Реакция была вынуждена признать свое полное поражение в деле Бейлиса. В своем отчете указанный выше чиновник, посланный Белецким в Киев, писал: «Процесс Бейлиса — это полицейская Цусима, которую никогда не простят» [582]. Пуришкевич в IV Думе открыто связал процесс Бейлиса с углублением революционного кризиса в стране. «Я не могу допустить, — говорил он, — чтобы Россия обратилась в процессе Бейлиса во Францию... во время так называемой „дрейфусиады“, когда вся страна остановила свои обычные занятия... Если мы будем обращать трибуну Государственной Думы в сплошной митинг, если мы будем разжигать страсти в тот момент, когда... уже заколыхались низы..., то Государственная Дума, которая пойдет по такому пути, существовать не может и не должна» [583]>
Но сгнивший режим, за неимением других средств, продолжал ту же политику национализма и антисемитизма.
РАБОЧИЙ ВОПРОС
Комиссия Коковцова. До революции 1905—1907 гг. царизм отрицал наличие «рабочего вопроса» в России в западноевропейском смысле этого слова. Особый журнал Комитета министров от 28 и 31 января 1905 г. характеризовал подобную позицию следующим образом. Принятый тогда взгляд на существо рабочего вопроса в России состоял в том, «будто условия фабричной жизни у нас и на Западе совершенно между собой различны.
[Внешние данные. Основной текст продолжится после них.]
(* ===== verification/PaymentsSpec.v ===== *)
(** * Credit purchases: what the tables may do

    The abstract specification of [Payments]: what a notification does to an intent, as
    one function ([resolve]); the moves of the committed tables ([pay_step]), each a
    single atomic change; and what holds of every database they lead to ([pay_books],
    kept by [pay_step_books]). *)

From stdpp Require Import base gmap strings list relations.
From Stdlib Require Import ZArith Ascii Lia.
From S2P Require Import Prelude Text Nostr Effect Postgres Credits CreditsSpec Payments.

Local Open Scope Z_scope.
Local Open Scope list_scope.

(** ** What a notification does *)

Record Resolution := {
  (** the purchase is entered in the ledger *)
  rs_credit : bool;
  (** the intent's new status, payment and amount *)
  rs_state : option (IntentStatus * option string * option Z);
  rs_result : NoticeResult;
  rs_outcome : PaymentNotificationOutcome;
}.

Definition untouched (r : NoticeResult) (o : PaymentNotificationOutcome) : Resolution :=
  {| rs_credit := false; rs_state := None; rs_result := r; rs_outcome := o |}.

Definition in_doubt (n : Notification) (payment : option string) : Resolution :=
  {| rs_credit := false; rs_state := Some (IntentUncertain, payment, no_amount n); rs_result := NoticeUncertain;
     rs_outcome := NotificationUncertain |}.

(** A verified report that the whole charge was paid. *)
Definition completes (n : Notification) (i : PaymentIntentRecord) : bool :=
  bool_decide (to_ascii_uppercase (no_status n) = "COMPLETE"%string) && bool_decide (no_amount n = Some (pi_charge i)).

Definition on_intent (n : Notification) (i : PaymentIntentRecord) : bool :=
  bool_decide (pi_provider i = no_provider n) && bool_decide (pi_currency i = no_currency n).

(** [owned]: another intent has the payment.  [taken]: the ledger has another row under
    the purchase's source. *)
Definition resolve (n : Notification) (i : PaymentIntentRecord) (owned taken : bool) : Resolution :=
  if negb (on_intent n i) then untouched NoticeUncertain NotificationUncertain
  else if owned then
    {| rs_credit := false;
       rs_state := if bool_decide (pi_status i = IntentPaid) then None else Some (IntentUncertain, None, None);
       rs_result := NoticeDuplicatePayment; rs_outcome := NotificationDuplicatePayment |}
  else if bool_decide (pi_status i = IntentPaid) then
    if bool_decide (pi_payment i = no_payment n) then untouched NoticeAlreadyApplied NotificationDuplicate
    else untouched NoticeDuplicatePayment NotificationDuplicatePayment
  else if other_payment n i then in_doubt n (no_payment n)
  else if completes n i then
    match no_payment n with
    | None => in_doubt n None
    | Some payment =>
        if taken then in_doubt n (Some payment)
        else
          {| rs_credit := true; rs_state := Some (IntentPaid, Some payment, no_amount n); rs_result := NoticeApplied;
             rs_outcome := NotificationApplied |}
    end
  else
    let next := if bool_decide (to_ascii_uppercase (no_status n) = "COMPLETE"%string) then (IntentUncertain, NoticeUncertain)
                else callback (to_ascii_uppercase (no_status n)) in
    {| rs_credit := false;
       rs_state := if takes (pi_status i) next.1 then Some (next.1, no_payment n, no_amount n) else None;
       rs_result := next.2;
       rs_outcome := if bool_decide (next.1 = IntentUncertain) then NotificationUncertain else NotificationApplied |}.

Definition pay_apply_ws : list PayWrite → PayDb → PayDb := apply_all pay_apply.

Definition purchase_entry (i : PaymentIntentRecord) : CreditEntry :=
  {| ce_type := Purchase; ce_amount := pi_grant i; ce_reference := Some (pi_reference i) |}.

Definition purchase_key (n : Notification) (i : PaymentIntentRecord) : Uuid * string :=
  (pi_account i, purchase_source (no_provider n) (default "" (no_payment n))).

(** The writes of a transaction, but for the result. *)
Definition stage_writes (n : Notification) (i : PaymentIntentRecord) (credit : bool)
    (state : option (IntentStatus * option string * option Z)) : list PayWrite :=
  WNotice n NoticeProcessing ::
  (if credit then [WCredit (purchase_key n i).1 (purchase_key n i).2 (purchase_entry i)] else []) ++
  match state with Some (status, payment, amount) => [WIntentState (pi_reference i) status payment amount] | None => [] end.

Definition notify_writes (n : Notification) (i : PaymentIntentRecord) (rs : Resolution) : list PayWrite :=
  stage_writes n i (rs_credit rs) (rs_state rs) ++ [WNoticeResult (no_event n) (rs_result rs)].

Definition journal_writes (n : Notification) : list PayWrite :=
  [WNotice n NoticeProcessing; WNoticeResult (no_event n) NoticeUnmatched].

Definition fresh_payment (i : PaymentIntentRecord) (payment : option string) : option string :=
  match pi_payment i with Some _ => None | None => payment end.

(** Whether the intent [r] has [payment], is open for an account, has a key. *)
Definition pays (payment r : string) (d : PayDb) : Prop := ∃ i, intents d !! r = Some i ∧ pi_payment i = Some payment.
Definition opens (account : Uuid) (r : string) (d : PayDb) : Prop :=
  ∃ i, intents d !! r = Some i ∧ pi_account i = account ∧ is_open (pi_status i) = true.
Definition keyed (account key : Uuid) (r : string) (d : PayDb) : Prop :=
  ∃ i, intents d !! r = Some i ∧ pi_account i = account ∧ pi_key i = key.

(** What a transaction on the notification [n] of the intent [i] has found. *)
Record stage (n : Notification) (i : PaymentIntentRecord) (owned taken credit : bool)
    (state : option (IntentStatus * option string * option Z)) (d : PayDb) : Prop := {
  sg_new : notices d !! no_event n = None;
  sg_intent : intents d !! pi_reference i = Some i;
  sg_owned : owned = true → ∃ r payment, no_payment n = Some payment ∧ r ≠ pi_reference i ∧ pays payment r d;
  sg_taken : taken = true → is_Some (credits d !! purchase_key n i);
  sg_credit : credit = true → credits d !! purchase_key n i = None;
  sg_payment : ∀ status payment amount id, state = Some (status, payment, amount) → fresh_payment i payment = Some id →
    ∀ r, r ≠ pi_reference i → ¬ pays id r d;
  sg_open : ∀ status payment amount, state = Some (status, payment, amount) → is_open status = true →
    ∀ r, r ≠ pi_reference i → ¬ opens (pi_account i) r d;
}.

(** ** The moves *)

Record can_create (a : CreateArgs) (d : PayDb) : Prop := {
  cc_account : ca_account a ∈ pay_accounts d;
  cc_absent : intents d !! ca_reference a = None;
  cc_key r : ¬ keyed (ca_account a) (ca_key a) r d;
  cc_open r : ¬ opens (ca_account a) r d;
  cc_provider : provider_currency_ok (ca_provider a) (ca_currency a) = true;
  cc_charge : 0 < ca_charge a;
  cc_grant : 0 < ca_grant a;
}.

Record can_attach (r session : string) (i : PaymentIntentRecord) (d : PayDb) : Prop := {
  at_intent : intents d !! r = Some i;
  at_provider : pi_provider i = "stripe"%string;
  at_payment : pi_payment i = None ∨ pi_payment i = Some session;
  at_unused : ∀ r', r' ≠ r → ¬ pays session r' d;
}.

(** Every change of the committed tables is one of these. *)
Inductive pay_step (d : PayDb) : PayDb → Prop :=
  | step_create now a : can_create a d → pay_step d (pay_apply (WIntent (new_intent now a)) d)
  | step_attach r session i : can_attach r session i d → pay_step d (pay_apply (WIntentSession r session) d)
  | step_unmatched n : notices d !! no_event n = None → pay_step d (pay_apply_ws (journal_writes n) d)
  | step_notify n i owned taken :
      let rs := resolve n i owned taken in
      no_reference n = Some (pi_reference i) → stage n i owned taken (rs_credit rs) (rs_state rs) d →
      pay_step d (pay_apply_ws (notify_writes n i rs) d)
  | step_credit account source e :
      ce_type e ≠ Purchase → ce_reference e = None → credits d !! (account, source) = None →
      pay_step d (pay_apply (WCredit account source e) d)
  | step_elsewhere d' :
      intents d' = intents d → credits d' = credits d →
      (∀ event x, notices d !! event = Some x → notices d' !! event = Some x) →
      (∀ r i, intents d !! r = Some i → pi_account i ∈ pay_accounts d → pi_account i ∈ pay_accounts d') → pay_step d d'.

Definition pay_steps : relation PayDb := rtc pay_step.

#[export] Instance pay_steps_preorder : PreOrder pay_steps.
Proof. unfold pay_steps. apply _. Qed.

(** ** The books *)

(** What was purchased for an account, and what its paid intents granted. *)
Definition purchased (a : Uuid) (d : PayDb) : Z :=
  zsum (λ k e, if bool_decide (k.1 = a) && bool_decide (ce_type e = Purchase) then ce_amount e else 0) (credits d).

Definition granted (a : Uuid) (d : PayDb) : Z :=
  zsum (λ _ i, if bool_decide (pi_account i = a) && bool_decide (pi_status i = IntentPaid) then pi_grant i else 0) (intents d).

(** The intent was paid in full, and its purchase is in the ledger. *)
Definition paid_for (i : PaymentIntentRecord) (payment : string) (d : PayDb) : Prop :=
  pi_status i = IntentPaid ∧ pi_payment i = Some payment ∧ pi_paid i = Some (pi_charge i) ∧
  credits d !! (pi_account i, purchase_source (pi_provider i) payment) = Some (purchase_entry i).

Record pay_books (d : PayDb) : Prop := {
  pb_reference r i : intents d !! r = Some i → pi_reference i = r;
  pb_account r i : intents d !! r = Some i → pi_account i ∈ pay_accounts d;
  pb_terms r i : intents d !! r = Some i →
    provider_currency_ok (pi_provider i) (pi_currency i) = true ∧ 0 < pi_charge i ∧ 0 < pi_grant i;
  pb_payment r r' payment : pays payment r d → pays payment r' d → r = r';
  pb_open r r' account : opens account r d → opens account r' d → r = r';
  pb_key r r' account key : keyed account key r d → keyed account key r' d → r = r';
  pb_paid r i : intents d !! r = Some i → pi_status i = IntentPaid → ∃ payment, paid_for i payment d;
  pb_credit a source e : credits d !! (a, source) = Some e → ce_type e = Purchase ∨ is_Some (ce_reference e) →
    ∃ r i payment, intents d !! r = Some i ∧ paid_for i payment d ∧ a = pi_account i ∧
      source = purchase_source (pi_provider i) payment ∧ e = purchase_entry i;
  pb_sum a : purchased a d = granted a d;
}.

Lemma pay_books_empty : pay_books empty_pay_db.
Proof.
  split; try done.
  - by intros ??? (? & H & _).
  - by intros ??? (? & H & _).
  - by intros ???? (? & H & _).
Qed.

(** *** Intents only move forward *)

Record intent_forward (i i' : PaymentIntentRecord) : Prop := {
  fw_terms : (pi_reference i', pi_account i', pi_key i', pi_pack i', pi_provider i', pi_currency i', pi_charge i', pi_grant i', pi_created i') =
    (pi_reference i, pi_account i, pi_key i, pi_pack i, pi_provider i, pi_currency i, pi_charge i, pi_grant i, pi_created i);
  fw_payment payment : pi_payment i = Some payment → pi_payment i' = Some payment;
  fw_paid : pi_status i = IntentPaid → i' = i;
}.

#[export] Instance intent_forward_preorder : PreOrder intent_forward.
Proof.
  split; [done|]. intros x y z [A1 B1 C1] [A2 B2 C2]. split; [congruence|auto|].
  intros Hp. pose proof (C1 Hp) as ->. auto.
Qed.
(* ===== verification/PaymentsBooks.v ===== *)
(** * Credit purchases: every move keeps the books

    [pay_books] is kept by each [pay_step] ([pay_steps_books]), and what is in the tables
    only moves forward ([pay_forward]). *)

From stdpp Require Import base gmap strings list relations.
From Stdlib Require Import ZArith Ascii Lia.
From S2P Require Import Prelude Text Nostr Effect Postgres Credits CreditsSpec Payments PaymentsSpec.

Local Open Scope Z_scope.
Local Open Scope list_scope.

(** ** What a resolution is *)

Lemma callback_unpaid status : (callback status).1 ≠ IntentPaid.
Proof. unfold callback. by repeat case_match. Qed.

Lemma resolve_credit n i owned taken :
  rs_credit (resolve n i owned taken) = true →
  ∃ payment, resolve n i owned taken =
    {| rs_credit := true; rs_state := Some (IntentPaid, Some payment, no_amount n); rs_result := NoticeApplied;
       rs_outcome := NotificationApplied |} ∧
    no_payment n = Some payment ∧ on_intent n i = true ∧ completes n i = true ∧ pi_status i ≠ IntentPaid ∧
    (pi_payment i = None ∨ pi_payment i = Some payment).
Proof.
  unfold resolve. destruct (on_intent n i); simpl; [|done]. destruct owned; [done|].
  case_bool_decide as Hpaid; [by case_bool_decide|]. destruct (other_payment n i) eqn:Ho; [done|].
  destruct (completes n i); [|done]. destruct (no_payment n) as [payment|] eqn:Hn; [|done]. destruct taken; [done|].
  intros _. exists payment. split_and!; try done. unfold other_payment in Ho. rewrite Hn in Ho.
  destruct (pi_payment i) as [id|]; [right|by left]. apply negb_false_iff, bool_decide_eq_true in Ho. congruence.
Qed.

Lemma resolve_state n i owned taken status payment amount :
  rs_state (resolve n i owned taken) = Some (status, payment, amount) →
  pi_status i ≠ IntentPaid ∧ on_intent n i = true ∧ (rs_credit (resolve n i owned taken) = false → status ≠ IntentPaid).
Proof.
  intros Hs. unfold resolve in *. destruct (on_intent n i); simpl in *; [|done].
  destruct owned; simpl in *; [case_bool_decide; [done|by simplify_eq/=]|].
  case_bool_decide as Hpaid; [by case_bool_decide|]. split_and!; [done..|]. intros Hc.
  destruct (other_payment n i); simpl in *; [by simplify_eq|].
  destruct (completes n i); simpl in *.
  - destruct (no_payment n); simpl in *; [destruct taken; simpl in *|]; by simplify_eq.
  - case_bool_decide; simpl in *; (destruct (takes _ _); [|done]); simplify_eq; [done|apply callback_unpaid].
Qed.

Lemma completes_amount n i : completes n i = true → no_amount n = Some (pi_charge i).
Proof. unfold completes. rewrite andb_true_iff, !bool_decide_eq_true. tauto. Qed.

Lemma on_intent_provider n i : on_intent n i = true → no_provider n = pi_provider i.
Proof. unfold on_intent. rewrite andb_true_iff, !bool_decide_eq_true. naive_solver. Qed.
Число рабочих, занятых на наших фабрично-заводских предприятиях, весьма незначительно; благодаря счастливым (!) условиям землепользования большая часть русских рабочих тесно связана с землей и на фабричные работы идет, как на отхожие промыслы, ради подсобного заработка, сохраняя постоянную живую связь с деревней; никакой систематической борьбы рабочих с предпринимателями в России нет, нет в ней и самого рабочего вопроса, а потому и не приходится создавать по западным образцам фабричного законодательства» !.